Agencies Discuss the Art and Pains of Marketing for the Lucrative Pharma Industry – Info Advertisement

Pharma is complicated. The task of promoting medicine presents regulatory risks and financial uncertainties unlike those in any other commercial space, yet some notable agency networks dedicate their entire business to the practice.

Why? Simply put, it’s where the money is.

“Pharma clients have tended to be profitable for agencies because they really need the freshest and best thinking to cut through a highly cluttered, litigious and complicated marketplace,” said Greg Paull, co-founder and principal at international consultancy R3, adding agencies can charge a premium for the specialized service because “not everyone is qualified to write breakthrough ideas on psoriasis.”

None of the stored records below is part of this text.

(* ===== verification/Cmdline.v ===== *)
(** * The command line of alice-record, and where the program is found

    What init makes of the options that alice-record gives, and the search of
    startup_child through PATH. *)

From S2P Require Import Prelude Timeval Xlat Quote Tracee Decode Io Options Signal Status Qual Mmap Count.
From S2P Require Import Tcb Regs Log Table Pathtrace Syscall Frame Line Stops Trace Init Startup Loop Rounds Started.
Local Open Scope string_scope.
Local Open Scope list_scope.
Local Open Scope Z_scope.

(** ** The command line of alice-record *)

(** workload_strace_command *)
Definition workload_strace_command (out : string) (cmd : list string) : list string :=
  ["-k"; "-s"; "0"; "-ff"; "-tt"; "-o"; out] ++ cmd.

(** What the options set, with the qualifiers [q] of the start. *)
Definition recording (out : string) (q : quals) : config :=
  with_outfname (Some out) (with_tflag 2 (with_followfork 2 (with_max_strlen 0
    (with_stacktraces true (with_quals q config0))))).

Lemma getopt_recording out filename args :
  match filename with String "-" (String _ _) => False | _ => True end ->
  getopt (workload_strace_command out (filename :: args)) =
    ([Opt "k" ""; Opt "s" "0"; Opt "f" ""; Opt "f" ""; Opt "t" ""; Opt "t" ""; Opt "o" out], filename :: args).
Proof.
  intros Hf. assert (Hg : getopt (filename :: args) = ([], filename :: args)).
  { destruct filename as [|ch [|ch' f]]; [done|by destruct ch as [[] [] [] [] [] [] [] []]|].
    by destruct ch as [[] [] [] [] [] [] [] []]. }
  unfold workload_strace_command. revert Hg. generalize (filename :: args). intros rest Hg.
  simpl. by rewrite Hg.
Qed.

Lemma handle_recording pc sysent out q s :
  handle_options pc sysent
    [Opt "k" ""; Opt "s" "0"; Opt "f" ""; Opt "f" ""; Opt "t" ""; Opt "t" ""; Opt "o" out]
    (with_quals q config0) s = Ret (recording out q) s.
Proof. reflexivity. Qed.

Definition always : tracer -> Prop := fun _ => True.
Lemma hoare_always {A} (c : M A) : hoare always c (fun _ => always).
Proof. intros s _. by destruct (c s). Qed.
Lemma hoare_value {A} (c : M A) (phi : A -> Prop) {B} (k : A -> M B) (Q : B -> tracer -> Prop) :
  hoare always c (fun x _ => phi x) -> (forall x, phi x -> hoare always (k x) Q) -> hoare always (c ≫= k) Q.
Proof.
  intros Hc Hk s Hs. unfold mbind, M_bind. specialize (Hc s Hs). destruct (c s) as [x s1| |]; [|done..].
  by apply (Hk x Hc).
Qed.

Lemma defaults_quals sysent :
  hoare always (default_quals sysent config0) (fun c _ => exists q, c = with_quals q config0).
Proof.
  unfold default_quals, qualified, die. intros s _. unfold mbind, M_bind, mret, M_ret.
  repeat (case_match; simplify_eq; try done). by eexists.
Qed.

Lemma check_recording pc cmd out q :
  hoare always (check_options pc cmd (recording out q)) (fun r _ => r.1 = recording out q).
Proof.
  intros s _. unfold check_options, mbind, M_bind, gets, usage_die, mret, M_ret. simpl.
  repeat lazymatch goal with |- match (if ?b then _ else _) _ with _ => _ end => destruct b; try done end.
Qed.

Lemma open_recording oracle out q :
  hoare always (open_output oracle (recording out q)) (fun c _ => c = recording out q /\ piped out = false).
Proof.
  unfold open_output. cbn [recording c_outfname with_outfname c_followfork with_tflag with_followfork].
  destruct (piped out); [done|]. apply (hoare_value _ (fun _ => True)); [by intros s _; case_match|intros _ _].
  apply (hoare_value _ (fun _ => True)); [by intros s _; case_match|intros _ _]. by apply hoare_ret.
Qed.

(** C5: what alice-record asks for.  Its command line, -k -s 0 -ff -tt -o and the
    name of the trace before the workload, is understood as: no byte of a
    string is shown, every process has files of its own, named after the trace
    and its pid and without pid prefixes, times have microseconds, stacks are
    recorded, the tracer is quiet and is not interrupted; nothing of the
    workload's own arguments is taken for an option. *)
Theorem alice_record_options oracle w pc fs out filename args s opt c s' :
  match filename with String "-" (String _ _) => False | _ => True end ->
  init oracle w pc fs (workload_strace_command out (filename :: args)) s = Ret (opt, c) s' ->
  (getopt (workload_strace_command out (filename :: args))).2 = filename :: args /\
  opt_max_strlen opt = 0 /\ followfork opt = 2 /\ tflag opt = 2 /\ output_stacktraces opt = true /\
  use_libunwind opt = true /\ outfname opt = Some out /\ piped out = false /\
  print_pid_pfx opt = false /\ qflag opt = 1 /\ cflag opt = CFLAG_NONE /\
  detach_on_execve opt = false /\ c_opt_intr c = INTR_NEVER.
Proof.
  intros Hf Hrun. pose proof (getopt_recording out filename args Hf) as Hg. rewrite Hg. split; [done|].
  set (Q := fun (r : options * config) (_ : tracer) =>
    opt_max_strlen r.1 = 0 /\ followfork r.1 = 2 /\ tflag r.1 = 2 /\ output_stacktraces r.1 = true /\
    use_libunwind r.1 = true /\ outfname r.1 = Some out /\ piped out = false /\
    print_pid_pfx r.1 = false /\ qflag r.1 = 1 /\ cflag r.1 = CFLAG_NONE /\
    detach_on_execve r.1 = false /\ c_opt_intr r.2 = INTR_NEVER).
  assert (H : hoare always (init oracle w pc fs (workload_strace_command out (filename :: args))) Q).
  2:{ specialize (H s I). rewrite Hrun in H. exact H. }
  unfold init. eapply hoare_bind; [apply hoare_always|intros ?].
  apply (hoare_value _ _ _ _ (defaults_quals _)). intros ? [q ->]. rewrite Hg.
  apply (hoare_value _ (fun c => c = recording out q)); [by intros s1 _; rewrite handle_recording|intros ? ->].
  apply (hoare_value _ _ _ _ (check_recording _ _ _ _)). intros [c1 ids] Hc. simpl in Hc. subst c1.
  eapply hoare_bind; [apply hoare_always|intros f].
  apply (hoare_value _ _ _ _ (open_recording _ _ _)). intros c1 [-> Hp].
  apply (hoare_value _ (fun c => c = with_qflag 1 (with_opt_intr INTR_NEVER (recording out q)))).
  { intros s1 _. unfold settle. cbn [recording c_outfname with_outfname]. rewrite Hp. done. }
  intros c1 ->. eapply hoare_bind; [apply hoare_always|intros [child self]].
  do 3 (eapply hoare_bind; [apply hoare_always|intros ?]). apply hoare_ret. intros s1 _. unfold Q. simpl. done.
Qed.

Lemma alice_record_options_witness :
  exists opt c s,
    init booting quiet_world demo_machine demo_files
      (workload_strace_command "strace.out" ["true"; "-x"]) (tracer0 10) = Ret (opt, c) s /\
    opt_max_strlen opt = 0 /\ followfork opt = 2 /\ outfname opt = Some "strace.out".
Proof.
  destruct (init booting quiet_world demo_machine demo_files
              (workload_strace_command "strace.out" ["true"; "-x"]) (tracer0 10))
    as [[opt c] s| |] eqn:E; [|vm_compute in E; discriminate E..].
  exists opt, c, s. split; [reflexivity|].
  destruct (alice_record_options booting quiet_world demo_machine demo_files "strace.out" "true" ["-x"]
              (tracer0 10) opt c s I E) as (_ & H1 & H2 & _ & _ & _ & H3 & _).
  split; [exact H1|]. split; [exact H2|exact H3].
Defined.

(** ** Looking for the program *)

(** What the buffer holds for a directory. *)
Definition path_in (dir filename : string) : string :=
  (if nonempty_str dir && negb (ends_slash dir) then dir +:+ "/" else dir) +:+ filename.
(** The paths tried for the directories of PATH, an empty one being the current
    directory; too long a directory is skipped. *)
Definition tried (cwd : option string) (filename : string) (dirs : list string) : list string :=
  omap (fun d => (fun dir => path_in dir filename) <$>
          (if String.eqb d "" then cwd else if slen d >? MAXPATHLEN - 1 then None else Some d)) dirs.

Lemma search_first stat cwd filename dirs found :
  Forall (fun p => slen p + 1 <= MAXPATHLEN) (tried cwd filename dirs) ->
  search_path stat cwd dirs filename found =
    Some (match List.find (fun p => is_program (stat p)) (tried cwd filename dirs) with
          | Some p => Some p
          | None => match last (tried cwd filename dirs) with Some p => Some p | None => found end
          end).
Proof.
  revert found. induction dirs as [|d dirs IH]; intros found Hfit; [done|].
  unfold tried in *. cbn [omap list_omap search_path] in *.
  destruct (if String.eqb d "" then _ else _) as [dir|]; simpl in *; [|by apply IH].
  inversion Hfit as [|x l Hx Hl]; subst. unfold candidate. fold (path_in dir filename).
  rewrite (proj2 (Z.leb_le _ _) Hx). destruct (is_program (stat (path_in dir filename))); [done|].
  rewrite IH by done. do 2 f_equal. destruct (List.find _ _); [done|].
  match goal with |- context [last ?l] => destruct l end; [done|]. by destruct (last (_ :: _)) eqn:E; [|apply last_None in E].
Qed.

(** The length of the name is not tested: behind a directory of PATH a long one
    is copied past the end of the buffer. *)
Lemma search_overruns stat cwd d dirs filename found :
  nonempty_str d = true -> ends_slash d = false -> slen d <= MAXPATHLEN - 1 ->
  MAXPATHLEN < slen d + 1 + slen filename + 1 ->
  search_path stat cwd (d :: dirs) filename found = None.
Proof.
  intros Hne Hs Hd Hf. cbn [search_path]. destruct (String.eqb_spec d "") as [->|_]; [done|].
  rewrite Z.gtb_ltb, (proj2 (Z.ltb_ge _ _) Hd). unfold candidate. rewrite Hne, Hs. simpl andb. cbv iota.
  rewrite !slen_app. change (slen "/") with 1. rewrite (proj2 (Z.leb_gt _ _)); [done|lia].
Qed.

Definition no_colon (s : string) : Prop := char_in ":" s = false.

Lemma split_colon_app d rest : no_colon d -> split_colon (d +:+ String ":" rest) = (d, Some rest).
Proof.
  unfold no_colon. induction d as [|c d IH]; [done|]. rewrite app_String. simpl.
  intros [Hc Hd]%orb_false_iff. rewrite Hc. by rewrite IH.
Qed.
Lemma split_colon_none d : no_colon d -> split_colon d = (d, None).
Proof.
  unfold no_colon. induction d as [|c d IH]; [done|]. simpl. intros [Hc Hd]%orb_false_iff.
  rewrite Hc. by rewrite IH.
Qed.

(** The directories of a PATH in which no name has a colon and the last is not
    empty. *)
Lemma path_dirs_concat fuel dirs :
  Forall no_colon dirs -> last dirs <> Some "" -> (String.length (String.concat ":" dirs) < fuel)%nat ->
  path_dirs fuel (String.concat ":" dirs) = dirs.
Proof.
  revert fuel. induction dirs as [|d dirs IH]; intros fuel Hc Hl Hf; [by destruct fuel|].
  inversion Hc as [|x l Hd Hds]; subst. destruct fuel as [|fuel]; [lia|].
  destruct dirs as [|d' dirs].
  - simpl in *. destruct d as [|c d]; [done|]. by rewrite split_colon_none.
  - change (String.concat ":" (d :: d' :: dirs)) with (d +:+ String ":" (String.concat ":" (d' :: dirs))) in *.
    set (rest := String.concat ":" (d' :: dirs)) in *.
    assert (Hr : path_dirs fuel rest = d' :: dirs).
    { apply IH; [done|by destruct dirs|]. pose proof (slen_app d (String ":" rest)) as H. unfold slen in H. simpl in H. lia. }
    rewrite <- Hr. clearbody rest. destruct d as [|c d].
    + done.
    + rewrite app_String. cbn [path_dirs]. rewrite <- app_String. by rewrite split_colon_app.
Qed.

(** C30: the program is looked for like execvp does.  A name without a slash is
    tried in the directories of PATH, as -E changed it, from left to right, an
    empty name being the current directory; the first path with a regular file
    that somebody may execute is taken.  When there is none the last path tried
    is, and when none was tried the bytes that happen to be in the buffer. *)
Theorem program_found_in_path fs filename c dirs s :
  has_slash filename = false -> getenv_PATH (env_path fs) (c_environ c) = Some (String.concat ":" dirs) ->
  Forall no_colon dirs -> last dirs <> Some "" ->
  Forall (fun p => slen p + 1 <= MAXPATHLEN) (tried (cwd fs) filename dirs) ->
  find_program fs filename c s =
    Ret (match List.find (fun p => is_program (stat_file fs p)) (tried (cwd fs) filename dirs) with
         | Some p => p
         | None => default (junk_path fs) (last (tried (cwd fs) filename dirs))
         end) s.
Proof.
  intros Hs Hp Hc Hl Hfit. unfold find_program. rewrite Hs, Hp. cbv zeta. cbn [default from_option id].
  rewrite path_dirs_concat by (done || lia). rewrite search_first by done.
  destruct (List.find _ _); [reflexivity|]. destruct (last (tried _ _ _)); reflexivity.
Qed.

Lemma program_found_in_path_witness :
  find_program demo_files "true" config0 (tracer0 1) = Ret "/bin/true" (tracer0 1).
Proof.
  apply (program_found_in_path demo_files "true" config0 ["/usr/bin"; "/bin"] (tracer0 1)).
  - reflexivity.
  - reflexivity.
  - repeat constructor.
  - discriminate.
  - repeat constructor; vm_compute; discriminate.
Defined.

The U.S. and New Zealand are the only two countries that allow pharma companies to advertise drugs, and according to a Statista study, paid media expenditures for the hit $23.9 billion last year in the U.S.

But while pharma marketing can be incredibly lucrative, it also carries its own unique challenges.

First, agencies are often tasked with promoting a new product before the U.S. Food and Drug Administration even approves it. Many start work on these messaging efforts during Phase 2 of clinical trials with no guarantee a given drug will ever hit the market.

“There is that risk,” said Ritesh Patel, chief digital officer of Ogilvy’s Health & Wellness practice. “You can put in a lot of time and effort and it gets denied. We’ve also had clients we work with whose drug disappears.”

Also, U.S. patents only protect branded drugs for 20 years before generics start snagging market share.

“Once the patent goes away, that revenue quickly dissipates,” said Jay Romano, president of pharma-focused Hybrid Healthcare Communications, adding clients need to constantly have products in “different phases of the lifecycle from launch to growth mode to patent expiration” to maintain both the agency’s and the client’s revenue streams.

Romano said agencies aren’t required to have a pharma ad approved by the FDA before the date of first use, but they must submit it to be reviewed before that time. He did note that it’s sometimes better off to wait the typical 12 weeks it takes to gain feedback from the FDA rather than have regulators raise red flags later. After all, every detail of a campaign—down to how imagery is used to represent a drug—will be scrutinized.

That, for obvious reasons, does not only place time constraints on advertisers but limits creativity, which clients are “hungry for,” said Renata Florio, group creative director who leads Ogilvy’s Health & Wellness. “There is great work being done by big pharmaceutical companies,” like Ogilvy’s São Paulo division’s Cannes Lion-winning animated VR game for client Hermes Pardini Laboratories and Lobo, which allows children to escape into an alternate universe to ease their anxieties about getting vaccinated.

Agencies, including Ogilvy, have been increasingly trying to use tech to spread their creative wings.

Patel said one idea Ogilvy has considered is an AR app that would offer up a virtual nurse to discuss any over-the-counter drug with consumers if they scan it with their smartphones.

The pharmaceutical space “has historically lagged behind two to three years in tech,” Romano said, but Hybrid Healthcare is trying to “close that gap” by employing in-house developers to “work in mixed-reality worlds” and serve clients tech solutions faster.

“Pharma is very conservative,” Romano said, explaining that most brands are wary to take risks unless they see it being done elsewhere in the industry.

In terms of directly marketing drugs to consumers, Florio said that while clients are cautious, they’re also challenging their creatives to go beyond the typical “TV spot for a drug where there’s this person squeezing an orange or the man walking the dog on a beach.”